Material provided:
(* ===== verification/SpinSmp.v ===== *)
(** * [acquire] and [release] on several harts

    One spin lock shared by any number of harts, each executing [acquire] and
    [release] of [spinlock.c] one memory access at a time, in any order
    (sequentially consistent, which the [aq] of [amoswap.w] and the
    [__sync_synchronize] calls provide).  [pc] names the next access of a hart:
    [holdinglock] reads [locked] and then [cpu], [atmswap] exchanges, and so on.
    [push_off] and [pop_off] only touch the hart's own [struct cpu]. *)

From S2P Require Import Prelude.

Section smp.
  (** Harts, any decidable type. *)
  Context {H : Type} `{!EqDecision H}.

Inductive pc :=
| Idle                 (** outside, the lock not held *)
| AcqLocked            (** [holdinglock] in [acquire]: read [lk->locked] *)
| AcqCpu               (** [holdinglock] in [acquire]: read [lk->cpu] *)
| Swap                 (** [while(atmswap(&lock->locked) != 0)] *)
| SetCpu               (** [lock->cpu = mycpu()] *)
| Crit                 (** the critical section *)
| RelLocked            (** [holdinglock] in [release]: read [lk->locked] *)
| RelCpu               (** [holdinglock] in [release]: read [lk->cpu] *)
| ClearCpu             (** [lock->cpu = 0] *)
| Unlock               (** [lock->locked = 0] *)
| PanicAcq             (** [panic] in [acquire] *)
| PanicRel.            (** [panic] in [release] *)

Record lock_word := mkLock { w_locked : Z; w_cpu : option H }.
Record smp := mkSmp { lk : lock_word; pcs : H -> pc }.

(** One access of the hart [h] at [p]: the new lock and the new [pc]. *)
Definition access (h : H) (p : pc) (l : lock_word) : lock_word * pc :=
  let is_me := bool_decide (w_cpu l = Some h) in
  match p with
  | Idle => (l, AcqLocked)
  | AcqLocked => (l, if w_locked l =? 0 then Swap else AcqCpu)
  | AcqCpu => (l, if is_me then PanicAcq else Swap)
  | Swap => (mkLock 1 (w_cpu l), if w_locked l =? 0 then SetCpu else Swap)
  | SetCpu => (mkLock (w_locked l) (Some h), Crit)
  | Crit => (l, RelLocked)
  | RelLocked => (l, if w_locked l =? 0 then PanicRel else RelCpu)
  | RelCpu => (l, if is_me then ClearCpu else PanicRel)
  | ClearCpu => (mkLock (w_locked l) None, Unlock)
  | Unlock => (mkLock 0 (w_cpu l), Idle)
  | PanicAcq => (l, PanicAcq)
  | PanicRel => (l, PanicRel)
  end.

Definition set_pc (f : H -> pc) (h : H) (p : pc) : H -> pc :=
  fun h' => if decide (h' = h) then p else f h'.

Inductive smp_step : smp -> smp -> Prop :=
| hart_step st h l' p' :
    access h (pcs st h) (lk st) = (l', p') ->
    smp_step st (mkSmp l' (set_pc (pcs st) h p')).

(** After [initlock], every hart outside. *)
Definition smp_init : smp := mkSmp (mkLock 0 None) (fun _ => Idle).

(** The hart owns the lock: between its successful exchange and its [locked = 0]. *)
Definition owns (p : pc) : bool :=
  match p with SetCpu | Crit | RelLocked | RelCpu | ClearCpu | Unlock => true | _ => false end.
(** ... and its name is in [lk->cpu]. *)
Definition named (p : pc) : bool :=
  match p with Crit | RelLocked | RelCpu | ClearCpu => true | _ => false end.
Definition panicked (p : pc) : bool :=
  match p with PanicAcq | PanicRel => true | _ => false end.

Record smp_inv (st : smp) : Prop := {
  si_locked : w_locked (lk st) <> 0 <-> exists h, owns (pcs st h) = true;
  si_one : forall h h', owns (pcs st h) = true -> owns (pcs st h') = true -> h = h';
  si_cpu : forall h, w_cpu (lk st) = Some h <-> named (pcs st h) = true;
  si_panic : forall h, panicked (pcs st h) = false
}.

Lemma set_pc_eq f h p : set_pc f h p h = p.
Proof. unfold set_pc. by rewrite decide_True. Qed.
Lemma set_pc_ne f h h' p : h' <> h -> set_pc f h p h' = f h'.
Proof. intros. unfold set_pc. by rewrite decide_False. Qed.

Lemma smp_init_inv : smp_inv smp_init.
Proof. split; cbn; try done. split; [lia|by intros (h & ?)]. Qed.

(** A step that changes neither the lock nor whether its hart owns it. *)
Lemma inv_local st h p' :
  smp_inv st -> owns p' = owns (pcs st h) -> named p' = named (pcs st h) -> panicked p' = false ->
  smp_inv (mkSmp (lk st) (set_pc (pcs st) h p')).
Proof.
  intros [L O C P] Ho Hn Hp.
  assert (forall x, owns (set_pc (pcs st) h p' x) = owns (pcs st x)) as Ho'.
  { intros x. unfold set_pc. case_decide; by subst. }
  assert (forall x, named (set_pc (pcs st) h p' x) = named (pcs st x)) as Hn'.
  { intros x. unfold set_pc. case_decide; by subst. }
  split; cbn [lk pcs].
  - rewrite L. by setoid_rewrite Ho'.
  - intros x y. rewrite !Ho'. apply O.
  - intros x. by rewrite Hn'.
  - intros x. unfold set_pc. by case_decide.
Qed.

(** A step of the owner, or of the hart becoming the owner, that writes the lock. *)
Lemma inv_owner st h l' p' :
  smp_inv st -> (forall x, x <> h -> owns (pcs st x) = false) -> panicked p' = false ->
  (w_locked l' <> 0 <-> owns p' = true) ->
  (named p' = true -> w_cpu l' = Some h) -> (named p' = false -> w_cpu l' = None) ->
  smp_inv (mkSmp l' (set_pc (pcs st) h p')).
Proof.
  intros [L O C P] Hx Hp Hl Hn Hn'.
  assert (forall x, x <> h -> named (pcs st x) = false) as Hnx.
  { intros x Hxh. specialize (Hx x Hxh). by destruct (pcs st x). }
  split; cbn [lk pcs].
  - rewrite Hl. split.
    + intros E. exists h. by rewrite set_pc_eq.
    + intros (x & E). destruct (decide (x = h)) as [->|Hxh]; [by rewrite set_pc_eq in E|].
      rewrite set_pc_ne, Hx in E; done.
  - assert (forall z, owns (set_pc (pcs st) h p' z) = true -> z = h) as Hz.
    { intros z E. destruct (decide (z = h)); [done|]. rewrite set_pc_ne, Hx in E; done. }
    intros x y Ex Ey. by rewrite (Hz x Ex), (Hz y Ey).
  - intros x. destruct (decide (x = h)) as [->|Hxh].
    + rewrite set_pc_eq. destruct (named p') eqn:E; [by rewrite Hn|]. by rewrite Hn'.
    + rewrite set_pc_ne, Hnx by done. split; [|done].
      destruct (named p') eqn:E; [rewrite Hn by done; congruence|by rewrite Hn'].
  - intros x. unfold set_pc. by case_decide.
Qed.

Lemma others_out st h : smp_inv st -> owns (pcs st h) = true -> forall x, x <> h -> owns (pcs st x) = false.
Proof. intros I Ho x Hx. destruct (owns (pcs st x)) eqn:E; [|done]. by destruct Hx; apply (si_one _ I). Qed.

Lemma all_out st : smp_inv st -> w_locked (lk st) = 0 -> forall x, owns (pcs st x) = false.
Proof.
  intros I E x. destruct (owns (pcs st x)) eqn:Ex; [|done].
  by destruct (proj2 (si_locked _ I) (ex_intro _ x Ex)).
Qed.

Lemma owner_locked st h : smp_inv st -> owns (pcs st h) = true -> w_locked (lk st) <> 0.
Proof. intros I E. apply (si_locked _ I). by exists h. Qed.

Lemma unnamed_cpu st : smp_inv st -> (forall h, named (pcs st h) = false) -> w_cpu (lk st) = None.
Proof.
  intros I Hn. destruct (w_cpu (lk st)) as [h|] eqn:E; [|done].
  apply (si_cpu _ I) in E. by rewrite Hn in E.
Qed.

Lemma unnamed_owner st h :
  smp_inv st -> owns (pcs st h) = true -> named (pcs st h) = false -> w_cpu (lk st) = None.
Proof.
  intros I Ho Hn. apply unnamed_cpu; [done|]. intros x. destruct (decide (x = h)) as [->|Hx]; [done|].
  pose proof (others_out st h I Ho x Hx). by destruct (pcs st x).
Qed.

Lemma smp_step_inv st st' : smp_inv st -> smp_step st st' -> smp_inv st'.
Proof.
  intros I Hst. revert I. destruct Hst as [t h l' p' E]. intros I.
  destruct (pcs t h) eqn:Ep; cbn [access] in E;
    pose proof (si_cpu _ I h) as Hcpu; rewrite Ep in Hcpu; cbn [named] in Hcpu.
  all: try (injection E as <- <-; apply inv_local; [done|by rewrite Ep|by rewrite Ep|done]).
  - (* AcqLocked *) injection E as <- <-. apply inv_local; [done|..]; rewrite ?Ep; by case_match.
  - (* AcqCpu *) injection E as <- <-. rewrite bool_decide_eq_false_2 by (by intros ?%Hcpu).
    apply inv_local; by rewrite ?Ep.
  - (* Swap *) destruct (Z.eqb_spec (w_locked (lk t)) 0) as [E0|E0]; injection E as <- <-.
    + pose proof (all_out t I E0) as Hout. apply inv_owner; try done.
      intros _. apply unnamed_cpu; [done|]. intros x. specialize (Hout x). by destruct (pcs t x).
    + (* the lock word keeps a nonzero value *)
      destruct (si_locked _ I) as [[o Ho] _]; [done|].
      pose proof (inv_local t h Swap I) as HI. rewrite Ep in HI.
      destruct (HI eq_refl eq_refl eq_refl) as [L O C P]. split; cbn [lk pcs w_locked w_cpu] in *; try done.
      rewrite <- L. split; [intros _; exact E0|lia].
  - (* SetCpu *) injection E as <- <-. apply inv_owner; try done.
    + apply others_out; [done|by rewrite Ep].
    + split; [done|]. intros _. cbn. apply (owner_locked t h I). by rewrite Ep.
  - (* RelLocked *) assert (w_locked (lk t) <> 0) as Hl by (apply (owner_locked t h I); by rewrite Ep).
    destruct (Z.eqb_spec (w_locked (lk t)) 0); [done|]. injection E as <- <-.
    apply inv_local; by rewrite ?Ep.
  - (* RelCpu *) rewrite bool_decide_eq_true_2 in E by by apply Hcpu. injection E as <- <-.
    apply inv_local; by rewrite ?Ep.
  - (* ClearCpu *) injection E as <- <-. apply inv_owner; try done.
    + apply others_out; [done|by rewrite Ep].
    + split; [done|]. intros _. cbn. apply (owner_locked t h I). by rewrite Ep.
  - (* Unlock *) injection E as <- <-. apply inv_owner; try done.
    + apply others_out; [done|by rewrite Ep].
    + intros _. apply (unnamed_owner t h I); by rewrite Ep.
  - pose proof (si_panic _ I h) as Hp. by rewrite Ep in Hp.
  - pose proof (si_panic _ I h) as Hp. by rewrite Ep in Hp.
Qed.

Lemma reachable_inv st : star smp_step smp_init st -> smp_inv st.
Proof. apply star_invariant; eauto using smp_init_inv, smp_step_inv. Qed.

(** A hart that runs [acquire] alone while the lock is free enters. *)
Lemma acquire_enters st h :
  w_locked (lk st) = 0 -> pcs st h = Idle ->
  exists st', star smp_step st st' /\ pcs st' h = Crit /\ w_cpu (lk st') = Some h.
Proof.
  intros E0 Eh.
  exists (mkSmp (mkLock 1 (Some h)) (set_pc (set_pc (set_pc (set_pc (pcs st) h AcqLocked) h Swap) h SetCpu) h Crit)).
  split; [|cbn; by rewrite set_pc_eq].
  eapply star_snoc; [eapply star_snoc; [eapply star_snoc; [eapply star_snoc; [apply star_refl|]|]|]|].
  - apply (hart_step st h (lk st) AcqLocked). by rewrite Eh.
  - apply (hart_step (mkSmp _ _) h (lk st) Swap). cbn. rewrite set_pc_eq. cbn. by rewrite E0.
  - apply (hart_step (mkSmp _ _) h (mkLock 1 (w_cpu (lk st))) SetCpu). cbn. rewrite set_pc_eq. cbn. by rewrite E0.
  - apply (hart_step (mkSmp _ _) h (mkLock 1 (Some h)) Crit). cbn. rewrite set_pc_eq. done.
Qed.
End smp.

What the task asks:
Find the line with "[release] of [spinlock.c]" in the material above. Reproduce it and each line after it up to and including the line with "[holdinglock] reads [locked]".

Task answer:
    [release] of [spinlock.c] one memory access at a time, in any order
    (sequentially consistent, which the [aq] of [amoswap.w] and the
    [__sync_synchronize] calls provide).  [pc] names the next access of a hart:
    [holdinglock] reads [locked] and then [cpu], [atmswap] exchanges, and so on.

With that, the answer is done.